Problem description
Lines from the beginning of the entries up to and including the one with "s') c (Some i) [lk_ptable] ->" must be duplicated word for word; leave out all others.

(Saved entries)
============
(* ===== verification/SchedClock.v ===== *)
(** * The clock: time quanta, demotion, boosting and giving up the CPU

    Theorems about [yield], [sched], [MLFQ_Check], the tick accounting of
    [trap] and [MLFQ_Boost] of Sched.v. *)

From S2P Require Import Prelude Double Spinlock ProcState Sched.
Open Scope Z_scope.

Section Clock.
Context {W : Type}.
Implicit Types k : kernel W.

(** ** Giving up the CPU *)

(** Restoring [intena] after the switch keeps the lock discipline. *)
Lemma on_set_intena m i p hs b :
  on m i p hs -> IF m = false ->
  exists m', set_mycpu (fun c => { c with intena := b }) m = Ok tt m' /\ on m' i p hs.
Proof.
  intros [(c & Hc & Hn & Hp) HIF Hh Hf Hnd Hd] HI.
  rewrite (set_mycpu_ok _ _ _ _ Hc HI). eexists. split; [done|]. split; [|done..].
  eexists. split; [by apply (cpu_at_with_cpu m i c)|]. done.
Qed.

(** What [sched] promises when it is entered with only the process table
    locked: control is switched away, and when it comes back with the same
    lock held by the same CPU and process, [sched] returns. *)
Definition switches_and_returns (c i : nat) (hs : list lockid) (s : kernel W)
    (r : result (kernel W) unit) : Prop :=
  exists m' kont, r = Swtch { s with mach := m' } kont /\ on m' c (Some i) [lk_ptable]
    /\ forall s', on (mach s') c (Some i) [lk_ptable] ->
         exists m'', kont s' = Ok tt { s' with mach := m'' } /\ on m'' c (Some i) hs.

Lemma sched_ok k c i pr :
  on (mach k) c (Some i) [lk_ptable] -> ptable k !! i = Some pr -> state pr <> RUNNING ->
  switches_and_returns c i [lk_ptable] k (sched k).
Proof.
  intros Hon Hp Hs. unfold sched.
  destruct (kmyproc_ok k c (Some i) _ Hon) as (m1 & H1 & Hon1). mstep H1.
  pose proof (on_holding _ _ _ _ lk_ptable Hon1 ltac:(set_solver)) as Hh. mstep Hh.
  cbn [negb]. assert (IF m1 = false) as HIF by (by apply (on_if _ _ _ _ Hon1)).
  destruct (on_get_mycpu _ _ _ _ Hon1 HIF) as (cc & Hcc & Hn & _). mstep Hcc.
  rewrite Hn. change (negb (Z.of_nat (length [lk_ptable]) =? 1)) with false. cbv match.
  mstep. mstep Hp.
  rewrite bool_decide_false by done. mstep. ksimpl. rewrite HIF. mstep Hcc.
  eexists m1, _. split; [by apply bind_swtch|]. split; [done|].
  intros s' Hs'. cbn [bind_result].
  destruct (on_set_intena _ _ _ _ (intena cc) Hs' (on_if _ _ _ _ Hs' ltac:(done)))
    as (m2 & H2 & Hon2).
  exists m2. split; [|done]. by apply on_mach_ok.
Qed.

Lemma yield_ok k c i pr :
  on (mach k) c (Some i) [] -> ptable k !! i = Some pr ->
  switches_and_returns c i []
    { k with ptable := <[i := { pr with state := RUNNABLE }]> (ptable k) } (yield k).
Proof.
  intros Hon Hp. unfold yield.
  destruct (kacquire_ok k c _ _ lk_ptable Hon ltac:(set_solver) ltac:(cbn; lia))
    as (m1 & H1 & Hon1). mstep H1.
  mstate ltac:(fun st => destruct (curproc_ok st c i _ Hon1) as (m2 & H2 & Hon2)).
  mstep H2. mstep Hp. mstate ltac:(fun st =>
    destruct (sched_ok st c i { pr with state := RUNNABLE } Hon2)
      as (m3 & kont & H3 & Hon3 & Hk)); [|done|].
  { plookup. }
  eexists m3, _. split; [by apply bind_swtch|]. split; [done|].
  intros s' Hs'. destruct (Hk s' Hs') as (m4 & H4 & Hon4). rewrite H4.
  cbn [bind_result].
  match goal with |- context [krelease _ ?st] =>
    destruct (krelease_ok st c (Some i) [] [] lk_ptable Hon4) as (m5 & H5 & Hon5)
  end.
  exists m5. by rewrite H5.
Qed.

(** ** Time quanta and demotion *)

(** Reference: one clock tick charged to an MLFQ process: the process after
    the tick and whether it has used up its quantum. *)
Definition quantum (lev : Z) : Z := if lev =? 0 then 1 else if lev =? 1 then 2 else 4.
Definition allotment (lev : Z) : Z := if lev =? 0 then 5 else 10.
Definition charge (p : proc) : proc :=
  { p with pticks := s32 (pticks p + 1); ptotalticks := s32 (ptotalticks p + 1) }.
Definition expired (p : proc) : bool := quantum (priority p) <=? pticks (charge p).
Definition tick (p : proc) : proc :=
  if negb (expired p) then charge p
  else if (priority p <? 2) && (allotment (priority p) <=? ptotalticks (charge p))
  then { charge p with pticks := 0; ptotalticks := 0; priority := priority p + 1 }
  else { charge p with pticks := 0 }.

Definition level_ok (p : proc) : Prop := 0 <= priority p <= 2.

Lemma quantum_spec lev k :
  0 <= lev <= 2 -> at_level timeQuantumPerQ lev k = Ok (quantum lev) k.
Proof. intros H. assert (lev = 0 \/ lev = 1 \/ lev = 2) as [->|[-> | ->]] by lia; done. Qed.

Lemma allotment_spec lev k :
  0 <= lev < 2 -> at_level timeAllotmentPerQ lev k = Ok (allotment lev) k.
Proof. intros H. assert (lev = 0 \/ lev = 1) as [-> | ->] by lia; done. Qed.

(** Demotion of a process whose allotment at its level is used up. *)
Definition demoted (p : proc) : proc :=
  if (priority p <? 2) && (allotment (priority p) <=? ptotalticks p)
  then { p with ptotalticks := 0; priority := priority p + 1 } else p.

Lemma demote_ok k i pr :
  ptable k !! i = Some pr -> level_ok pr ->
  (if priority pr <? 2 then
     a ← at_level timeAllotmentPerQ (priority pr);
     when (a <=? ptotalticks pr)
       (setp i (fun p => { p with ptotalticks := 0; priority := priority p + 1 }))
   else mret tt) k
  = Ok tt { k with ptable := <[i := demoted pr]> (ptable k) }.
Proof.
  intros Hp Hl. unfold demoted, level_ok in *.
  destruct (Z.ltb_spec (priority pr) 2) as [Hlt|Hge]; cbn [andb].
  - erewrite bind_ok by (apply allotment_spec; lia). unfold when.
    destruct (_ <=? _); [by rewrite (setp_ok _ _ _ _ Hp)|].
    rewrite list_insert_id by done. by destruct k.
  - rewrite list_insert_id by done. by destruct k.
Qed.

Lemma MLFQ_Check_ok k c i pr :
  on (mach k) c (Some i) [] -> ptable k !! i = Some pr -> level_ok pr ->
  if quantum (priority pr) <=? pticks pr
  then
    switches_and_returns c i []
      { k with ptable :=
          <[i := { demoted { pr with pticks := 0 } with state := RUNNABLE }]> (ptable k) }
      (MLFQ_Check k)
  else exists m', MLFQ_Check k = Ok tt { k with mach := m' } /\ on m' c (Some i) [].
Proof.
  intros Hon Hp Hl. unfold MLFQ_Check.
  destruct (curproc_ok k c i _ Hon) as (m1 & H1 & Hon1). mstep H1. mstep Hp.
  erewrite bind_ok by (apply quantum_spec, Hl).
  destruct (quantum (priority pr) <=? pticks pr); [|by exists m1].
  mstep Hp.
  erewrite bind_ok by (apply getp_ok; plookup).
  erewrite bind_ok by (apply demote_ok; [plookup|exact Hl]).
  match goal with |- context [yield ?st] =>
    destruct (yield_ok st c i (demoted { pr with pticks := 0 })) as (m2 & kont & E & H) end.
  - exact Hon1.
  - plookup.
  - exists m2, kont. split; [|done]. rewrite E. cbn. by rewrite !list_insert_insert_eq.
Qed.

Lemma tick_expired p : expired p = true -> tick p = demoted { charge p with pticks := 0 }.
Proof. intros H. unfold tick, demoted. rewrite H. cbn. by destruct (_ && _). Qed.

Lemma trap_tick_runs k c i pr :
  on (mach k) c (Some i) [] -> ptable k !! i = Some pr ->
  state pr = RUNNING -> isMLFQ pr = 1 -> level_ok pr ->
  let k1 := { k with MLFQ_ticks := u32 (MLFQ_ticks k + 1) } in
  if expired pr
  then switches_and_returns c i []
         { k1 with ptable := <[i := { tick pr with state := RUNNABLE }]> (ptable k) }
         (trap_tick k)
  else exists m', trap_tick k = Ok tt { k1 with mach := m';
                                                ptable := <[i := tick pr]> (ptable k) }
                  /\ on m' c (Some i) [].
Proof.
  intros Hon Hp Hs HM Hl k1. unfold trap_tick.
  destruct (kmyproc_ok k c _ _ Hon) as (m1 & H1 & Hon1). mstep H1. cbv match.
  mstep Hp. rewrite Hs, HM, bool_decide_true by done. change (ctrue 1) with true. cbn [negb]. mstep.
  mstep Hp. erewrite bind_ok
    by (apply setp_ok; plookup). rewrite (store_twice _ i).
  match goal with |- context [MLFQ_Check ?st] =>
    pose proof (MLFQ_Check_ok st c i (charge pr) Hon1 ltac:(plookup) Hl) as H end.
  change (quantum (priority (charge pr)) <=? pticks (charge pr)) with (expired pr) in H.
  destruct (expired pr) eqn:Hx.
  - destruct H as (m2 & kont & E & H). exists m2, kont. split; [|exact H].
    rewrite E, (store_twice _ i), (tick_expired _ Hx). done.
  - destruct H as (m2 & E & H). exists m2. split; [|exact H]. rewrite E.
    unfold tick. by rewrite Hx.
Qed.

(** C10: on a timer interrupt the kernel charges the tick to a running MLFQ
    process and to the boost counter.  A process that has used up its quantum
    (1, 2 or 4 ticks at level 0, 1 or 2) is made RUNNABLE (one level lower if
    its allotment of 5 or 10 ticks is used up too) and gives up the CPU;
    otherwise it goes on running.  A stride process is charged nothing and
    gives up the CPU at every tick.  A process that gave up the CPU resumes
    after the interrupt, with the process table unlocked, when it is
    scheduled again. *)
Theorem trap_tick_accounts k c i pr :
  on (mach k) c (Some i) [] -> ptable k !! i = Some pr ->
  state pr = RUNNING -> isMLFQ pr = 0 \/ isMLFQ pr = 1 -> level_ok pr ->
  let k1 := { k with MLFQ_ticks := u32 (MLFQ_ticks k + 1) } in
  if isMLFQ pr =? 0
  then switches_and_returns c i []
         { k with ptable := <[i := { pr with state := RUNNABLE }]> (ptable k) }
         (trap_tick k)
  else if expired pr
  then switches_and_returns c i []
         { k1 with ptable := <[i := { tick pr with state := RUNNABLE }]> (ptable k) }
         (trap_tick k)
  else exists m', trap_tick k = Ok tt { k1 with mach := m';
                                                ptable := <[i := tick pr]> (ptable k) }
                  /\ on m' c (Some i) [].
Proof.
  intros Hon Hp Hs [HM|HM] Hl k1; [|rewrite HM; by apply trap_tick_runs].
  unfold trap_tick. destruct (kmyproc_ok k c _ _ Hon) as (m1 & H1 & Hon1).
  mstep H1. cbv match. mstep Hp. rewrite Hs, HM, bool_decide_true by done.
  cbn [ctrue Z.eqb negb].
  match goal with |- context [yield ?st] =>
    destruct (yield_ok st c i pr Hon1 Hp) as (m2 & kont & E & H) end.
  by exists m2, kont.
Qed.

Lemma tick_fields p : level_ok p -> level_ok (tick p) /\ isMLFQ (tick p) = isMLFQ p
  /\ state (tick p) = state p.
Proof.
  unfold tick, level_ok. intros H. destruct (expired p); cbn; [|done].
  destruct (Z.ltb_spec (priority p) 2); cbn; [|done]. destruct (_ <=? _); cbn;
    split_and!; lia || done.
Qed.

(** ** Priority boosting *)
Definition boost (p : proc) : proc :=
  if isMLFQ p =? 0 then p else { p with priority := 0; pticks := 0; ptotalticks := 0 }.

(** The loop of [MLFQ_Boost] over the suffix [l2] of the table. *)
Lemma boost_loop l1 l2 k :
  ptable k = l1 ++ l2 ->
  for_each (seq (length l1) (length l2)) (fun i =>
    p ← getp i;
    if negb (ctrue (isMLFQ p)) then mret tt
    else setp i (fun p => { p with priority := 0; pticks := 0; ptotalticks := 0 })) k
  = Ok tt { k with ptable := l1 ++ (boost <$> l2) }.
Proof.
  revert l1 k. induction l2 as [|p l2 IH]; intros l1 k Hk; cbn [length seq for_each].
  { change (boost <$> []) with (@nil proc). rewrite <- Hk. by destruct k. }
  assert (ptable k !! length l1 = Some p) as Hp
    by (rewrite Hk; by apply list_lookup_middle).
  assert (<[length l1 := boost p]> (ptable k) = (l1 ++ [boost p]) ++ l2) as Hk'.
  { rewrite Hk, <- app_assoc. replace (length l1) with (length l1 + 0)%nat by lia.
    by rewrite insert_app_r. }
  erewrite bind_ok with (a := tt) (s' := { k with ptable := (l1 ++ [boost p]) ++ l2 }).
  - replace (S (length l1)) with (length (l1 ++ [boost p])) by (rewrite length_app; cbn; lia).
    rewrite IH by done. cbn. by rewrite <- app_assoc.
  - mstep Hp. rewrite <- Hk'. unfold boost, ctrue. destruct (isMLFQ p =? 0); cbn [negb].
    + rewrite list_insert_id by done. by destruct k.
    + by rewrite (setp_ok _ _ _ _ Hp).
Qed.

(** [MLFQ_Boost] moves every MLFQ process (and no stride process) to the
    highest level with its quantum and allotment unused, restarts the boost
    counter, and changes nothing else. *)
Theorem MLFQ_Boost_resets k :
  length (ptable k) = NPROC ->
  MLFQ_Boost k = Ok tt { k with ptable := boost <$> ptable k; MLFQ_ticks := 0 }.
Proof.
  intros Hlen. unfold MLFQ_Boost, slots. rewrite <- Hlen.
  pose proof (boost_loop [] (ptable k) k ltac:(done)) as H. mstep H. done.
Qed.
End Clock.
============
Answer to the exercise
(* ===== verification/SchedClock.v ===== *)
(** * The clock: time quanta, demotion, boosting and giving up the CPU

    Theorems about [yield], [sched], [MLFQ_Check], the tick accounting of
    [trap] and [MLFQ_Boost] of Sched.v. *)

From S2P Require Import Prelude Double Spinlock ProcState Sched.
Open Scope Z_scope.

Section Clock.
Context {W : Type}.
Implicit Types k : kernel W.

(** ** Giving up the CPU *)

(** Restoring [intena] after the switch keeps the lock discipline. *)
Lemma on_set_intena m i p hs b :
  on m i p hs -> IF m = false ->
  exists m', set_mycpu (fun c => { c with intena := b }) m = Ok tt m' /\ on m' i p hs.
Proof.
  intros [(c & Hc & Hn & Hp) HIF Hh Hf Hnd Hd] HI.
  rewrite (set_mycpu_ok _ _ _ _ Hc HI). eexists. split; [done|]. split; [|done..].
  eexists. split; [by apply (cpu_at_with_cpu m i c)|]. done.
Qed.

(** What [sched] promises when it is entered with only the process table
    locked: control is switched away, and when it comes back with the same
    lock held by the same CPU and process, [sched] returns. *)
Definition switches_and_returns (c i : nat) (hs : list lockid) (s : kernel W)
    (r : result (kernel W) unit) : Prop :=
  exists m' kont, r = Swtch { s with mach := m' } kont /\ on m' c (Some i) [lk_ptable]
    /\ forall s', on (mach s') c (Some i) [lk_ptable] ->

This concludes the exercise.